Il y a un texte que je trouve superbe, qui expose très exactement ce qu’est pour moi la recherche généalogique, c’est la lettre de Gargantua à Pantagruel, dans Pantagruel, au chapitre VIII.
Elle est souvent évoquée comme étant représentative de l’idéal humaniste, et on cite toujours la deuxième partie de la lettre, le programme éducatif de Pantagruel, comme reflet de cet immense soif de connaissances du XVIe siècle.
Or, c’est le début de la lettre que je trouve le plus émouvant, le moment où Gargantua s’adresse à son fils pour parler de ce qu’est la filiation.
La condition humaine est mortelle, dit Gargantua, mais une de ses prérogatives les plus singulières est celle « par laquelle la nature peut, alors qu’elle est mortelle, acquérir une espère d’immortalité, et durant sa vie transitoire, perpétuer son nom et sa semence. Ce qui se fait par la lignée issue de nous en mariage légitime. »
Il y aurait donc un moyen de perpétuer notre trace, d’acquérir une espèce d’immortalité. L’homme ne disparaît pas tout à fait si, par ses descendants, il reste un peu de lui en ce monde :
« Demeure dans les enfants ce qui est perdu des parents, et aux petits-enfants ce qui périt aux enfants, et ainsi de suite jusqu’à l’heure du jugement final »
Remonter la lignée, c’est donc tenter de retrouver ceux qui nous ont précédés et nous ont légué ce qui nous constitue aujourd’hui. Et ça me paraît être une belle définition du métier de généalogiste que de contribuer à fixer, selon une autre expression de Rabelais, « l’heureuse mémoire » de nos ancêtres.
Gargantua est, de plus, par bien des aspects une belle figure tutélaire pour moi.
Je me retrouve tout à fait dans le gigantesque appétit de connaissances de ce sympathique roi, dans cet immense plaisir que nous, généalogistes, ressentons à trouver, apprendre, plonger dans l’histoire, y passer des heures, déplacer des montagnes de documents et parler interminablement de notre passion.
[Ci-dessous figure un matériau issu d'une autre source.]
(** X12: when the tokens end while a bracket of the right-hand side is
    open, as for the mismatched [f(a]], the list that [fetch_rvalue] returns
    ends with [None]: after the scan of the group the next token is appended
    without a look at it, and there is none. *)
Theorem fetch_rvalue_open_group pre t cl inner iacc self :
  Forall (λ t, ends_rvalue t = false ∧ closer t = None) pre →
  ends_rvalue t = false → closer t = Some cl →
  exhausts (CStr cl) inner iacc →
  tokens self = pre ++ t :: inner →
  ∃ self', fetch_rvalue self
           = Done ((Some <$> pre ++ t :: iacc) ++ [None], self') ∧
           tokens self' = [].
Proof.
  intros Hpre Ht Hc Hex Et.
  apply (fetch_rvalue_run (pre ++ t :: inner)); [|done].
  rewrite fmap_app, <- app_assoc. apply rvalue_flat_prefix; [done|].
  simpl. by apply rvalue_open with cl.
Qed.

Lemma fetch_rvalue_open_group_witness :
  ∃ self',
    fetch_rvalue (TokenProcessor_init (drop 2 tokens_unclosed))
    = Done ((Some <$> drop 2 tokens_unclosed) ++ [None], self') ∧
    tokens self' = [].
Proof.
  refine (fetch_rvalue_open_group
            (take 1 (drop 2 tokens_unclosed)) (tok OP "(" 1 5 "x = f(a]")
            (lit ")") (drop 4 tokens_unclosed) (drop 4 tokens_unclosed)
            (TokenProcessor_init (drop 2 tokens_unclosed)) _ _ _ _ _);
    [| reflexivity | reflexivity | | reflexivity].
  - repeat constructor.
  - repeat (apply exhausts_token; [reflexivity | reflexivity |]). constructor.
Defined.



(** *** What the cursor leaves *)

Lemma fetch_token_suffix self o self1 :
  fetch_token self = (o, self1) → tokens self1 `suffix_of` tokens self.
Proof.
  intros H%fetch_token_tokens. destruct o.
  - destruct H as [-> _]. by apply suffix_cons_r.
  - by destruct H as (-> & -> & _).
Qed.

Lemma fetch_until_suffix cond self r self' :
  fetch_until cond self = Done (r, self') →
  tokens self' `suffix_of` tokens self.
Proof.
  intros H.
  destruct (fetch_until_loop_consumed _ _ _ _ _ _ H)
    as (? & _ & [(body & tc & -> & _) | (-> & _)]).
  - exists (body ++ [tc]). by rewrite <- app_assoc.
  - apply suffix_nil.
Qed.

Lemma fetch_rvalue_loop_suffix fuel :
  ∀ acc self r self',
    fetch_rvalue_loop fuel acc self = Done (r, self') →
    tokens self' `suffix_of` tokens self.
Proof.
  induction fuel as [|fuel IH]; intros acc self r self' H; [done|].
  cbn [fetch_rvalue_loop] in H.
  destruct (fetch_token self) as [[token|] self1] eqn:Hf;
    apply fetch_token_suffix in Hf; [|by simplify_eq].
  destruct (_ || _); [by simplify_eq|].
  destruct (closer token) as [cl|].
  - destruct (fetch_until (CStr cl) self1) as [[inner self2]| |] eqn:Hu;
      [|done..].
    apply fetch_until_suffix in Hu.
    destruct (fetch_token self2) as [next self3] eqn:Hf2.
    apply fetch_token_suffix in Hf2. apply IH in H.
    by repeat (etrans; [eassumption|]).
  - apply IH in H. by etrans.
Qed.

Lemma skip_lvalue_suffix fuel :
  ∀ self b self',
    skip_lvalue fuel self = Done (b, self') →
    tokens self' `suffix_of` tokens self.
Proof.
  induction fuel as [|fuel IH]; intros self b self' H; [done|].
  cbn [skip_lvalue] in H.
  destruct (fetch_token self) as [[token|] self1] eqn:Hf;
    apply fetch_token_suffix in Hf; [|by simplify_eq].
  destruct (_ || _); [by simplify_eq|].
  apply IH in H. by etrans.
Qed.

Lemma elem_of_suffix {A} (x : A) l1 l2 :
  l1 `suffix_of` l2 → x ∈ l1 → x ∈ l2.
Proof. intros [k ->] ?. apply elem_of_app. by right. Qed.


(** ** AfterCommentParser.parse *)

(** What [parse] leaves: the comment as it was, or the text of a comment
    token of the input that starts with [#:]. *)
Lemma AfterCommentParser_parse_inv self :
  ∃ self', AfterCommentParser_parse self = Done self' ∧
    tokens (processor self') `suffix_of` tokens (processor self) ∧
    (comment self' = comment self
     ∨ ∃ t, t ∈ tokens (processor self) ∧ is_doc_comment t = true ∧
            comment self' = Some (strip (drop 2 (Token.value t)))).
Proof.
  unfold AfterCommentParser_parse.
  destruct (skip_lvalue_total (S (length (tokens (processor self))))
              (processor self) ltac:(lia)) as (b & self1 & Hs).
  rewrite Hs. apply skip_lvalue_suffix in Hs. destruct b; [|by eauto].
  unfold fetch_rvalue.
  destruct (fetch_rvalue_loop_total (S (length (tokens self1))) [] self1
              ltac:(lia)) as (r & self2 & Hr & _).
  rewrite Hr. apply fetch_rvalue_loop_suffix in Hr.
  assert (Hs2 : tokens self2 `suffix_of` tokens (processor self)) by by etrans.
  destruct r as [|x r]; [by eauto|].
  unfold after_rvalue. cbn [processor comment].
  destruct (fetch_token self2) as [[token|] self3] eqn:Hf.
  2:{ apply fetch_token_suffix in Hf. eexists. split; [done|].
      split; [by etrans | by left]. }
  pose proof (fetch_token_suffix _ _ _ Hf) as Hs3.
  apply fetch_token_tokens in Hf as [Ht _].
  destruct (_ && _) eqn:Hdoc.
  - eexists. split; [done|]. split; [by etrans|]. right. exists token.
    split_and!; [|done..]. apply (elem_of_suffix _ _ _ Hs2).
    rewrite Ht. by left.
  - destruct (fetch_until_safe (CInt NEWLINE) self3 (safe_CInt _))
      as (? & self4 & Hu & _).
    rewrite Hu. apply fetch_until_suffix in Hu.
    eexists. split; [done|]. split; [|by left].
    by repeat (etrans; [eassumption|]).
Qed.







(** *** The text of the comment *)

Lemma lstrip_head s x r : lstrip s = x :: r → is_space x = false.
Proof.
  induction s as [|c s IH]; simpl; [done|].
  destruct (is_space c) eqn:E; [done|]. by intros [= <- <-].
Qed.

Lemma lstrip_suffix s : lstrip s `suffix_of` s.
Proof.
  induction s as [|c s IH]; simpl; [done|].
  destruct (is_space c); [by apply suffix_cons_r | done].
Qed.

Lemma last_rev {A} (l : list A) : last (rev l) = head l.
Proof. destruct l; simpl; [done | by rewrite last_snoc]. Qed.

Lemma head_rev {A} (l : list A) : head (rev l) = last l.
Proof. rewrite <- (rev_involutive l) at 2. by rewrite last_rev. Qed.

Lemma last_suffix {A} (l1 l2 : list A) x :
  l1 `suffix_of` l2 → last l1 = Some x → last l2 = Some x.
Proof.
  intros [k ->] H. destruct l1 as [|y l1] using rev_ind; [done|].
  rewrite last_snoc in H. by rewrite app_assoc, last_snoc.
Qed.

Lemma rstrip_last s x : last (rstrip s) = Some x → is_space x = false.
Proof.
  unfold rstrip. rewrite last_rev.
  destruct (lstrip (rev s)) as [|y r] eqn:E; [done|].
  intros [= <-]. by apply lstrip_head in E.
Qed.

Lemma strip_head s x : head (strip s) = Some x → is_space x = false.
Proof.
  unfold strip, rstrip. rewrite head_rev. intros H.
  apply (last_suffix _ _ _ (lstrip_suffix _)) in H.
  rewrite last_rev in H.
  destruct (lstrip s) as [|y r] eqn:E; [done|].
  injection H as <-. by apply lstrip_head in E.
Qed.

(** X19: a comment that [parse] finds has no whitespace at its start and
    none at its end. *)
Theorem scan_comment_stripped toks c :
  scan_comment toks = Done (Some c) →
  (∀ x, head c = Some x → is_space x = false) ∧
  (∀ x, last c = Some x → is_space x = false).
Proof.
  unfold scan_comment.
  destruct (AfterCommentParser_parse_inv (AfterCommentParser_init toks))
    as (self' & -> & _ & Hc).
  intros [= Hcm]. rewrite Hcm in Hc.
  destruct Hc as [Hc | (t & _ & _ & [= ->])]; [done|].
  split; intros x; [apply strip_head | apply rstrip_last].
Qed.

Lemma scan_comment_stripped_witness :
  (∀ x, head (lit "doc") = Some x → is_space x = false) ∧
  (∀ x, last (lit "doc") = Some x → is_space x = false).
Proof.
  apply (scan_comment_stripped tokens_x_eq_1_comma). vm_compute. reflexivity.
Defined.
Cette addiction, cet enthousiasme intarissable, cette incapacité à s’arrêter malgré les heures avancées de la nuit, c’est très rabelaisien !
Gargantua est par ailleurs l’incarnation de valeurs humanistes, qui sont les miennes aussi : la foi en l’homme, les liens d’affection familiale, le dépassement de soi par l’éducation et la culture, auxquels peuvent s’ajouter l’ouverture au monde et cette sorte de tolérance qui transparaît derrière les références religieuses, jamais envisagées comme des préceptes dogmatiques haineux. Cet humanisme, il apparaît aussi dans la généalogie, qui ne va pas nous permettre de prouver que nos ancêtres sont des Français de souche mais au contraire que nos histoires familiales sont faites de multiples aventures, de rencontres improbables et de déplacements inattendus.
Transmission, enthousiasme, humanisme : ça me va.
De même que la devise qui suit l’avis au lecteur !
Ecrire, pour capturer les moments fugaces.